====== INFORMATION GIVEN ======

(** ** [json.dump(obj, fp, indent=2)]

    The pure-Python encoder of the [json] package ([json/encoder.py]), at the
    settings the scripts use: [ensure_ascii=True], [indent=2], hence the
    separators [","] and [": "], keys in dict order. *)

Module Json.

Definition dquote : ascii := "034"%char.
Definition backslash : ascii := "092"%char.
Definition newline : ascii := "010"%char.

Definition str1 (c : ascii) : string := String c EmptyString.

(** One lower-case hexadecimal digit. *)
Definition hex_digit (n : nat) : ascii :=
  match String.get n "0123456789abcdef" with
  | Some c => c
  | None => "0"%char
  end.

(** [ESCAPE_DCT] and the [\uXXXX] fallback of [py_encode_basestring_ascii],
    for one character.  A [str] is modelled by its code points below 256;
    everything outside [' '..'~'], the double quote and the backslash are
    escaped. *)
Definition escape_char (c : ascii) : string :=
  let n := nat_of_ascii c in
  if Ascii.eqb c dquote then String backslash (str1 dquote)
  else if Ascii.eqb c backslash then String backslash (str1 backslash)
  else if Nat.eqb n 10 then String backslash "n"
  else if Nat.eqb n 13 then String backslash "r"
  else if Nat.eqb n 9 then String backslash "t"
  else if Nat.eqb n 12 then String backslash "f"
  else if Nat.eqb n 8 then String backslash "b"
  else if (Nat.ltb n 32 || Nat.ltb 126 n)%bool then
    String backslash
      (String "u" (String "0" (String "0"
        (String (hex_digit (Nat.div n 16)) (str1 (hex_digit (Nat.modulo n 16)))))))
  else str1 c.

Fixpoint escape (s : string) : string :=
  match s with
  | EmptyString => EmptyString
  | String c rest => escape_char c +:+ escape rest
  end.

======

Send back, unchanged, every line of the records from the one with "Some c => c" through the last.

  | Some c => c
  | None => "0"%char
  end.

(** [ESCAPE_DCT] and the [\uXXXX] fallback of [py_encode_basestring_ascii],
    for one character.  A [str] is modelled by its code points below 256;
    everything outside [' '..'~'], the double quote and the backslash are
    escaped. *)
Definition escape_char (c : ascii) : string :=
  let n := nat_of_ascii c in
  if Ascii.eqb c dquote then String backslash (str1 dquote)
  else if Ascii.eqb c backslash then String backslash (str1 backslash)
  else if Nat.eqb n 10 then String backslash "n"
  else if Nat.eqb n 13 then String backslash "r"
  else if Nat.eqb n 9 then String backslash "t"
  else if Nat.eqb n 12 then String backslash "f"
  else if Nat.eqb n 8 then String backslash "b"
  else if (Nat.ltb n 32 || Nat.ltb 126 n)%bool then
    String backslash
      (String "u" (String "0" (String "0"
        (String (hex_digit (Nat.div n 16)) (str1 (hex_digit (Nat.modulo n 16)))))))
  else str1 c.

Fixpoint escape (s : string) : string :=
  match s with
  | EmptyString => EmptyString
  | String c rest => escape_char c +:+ escape rest
  end.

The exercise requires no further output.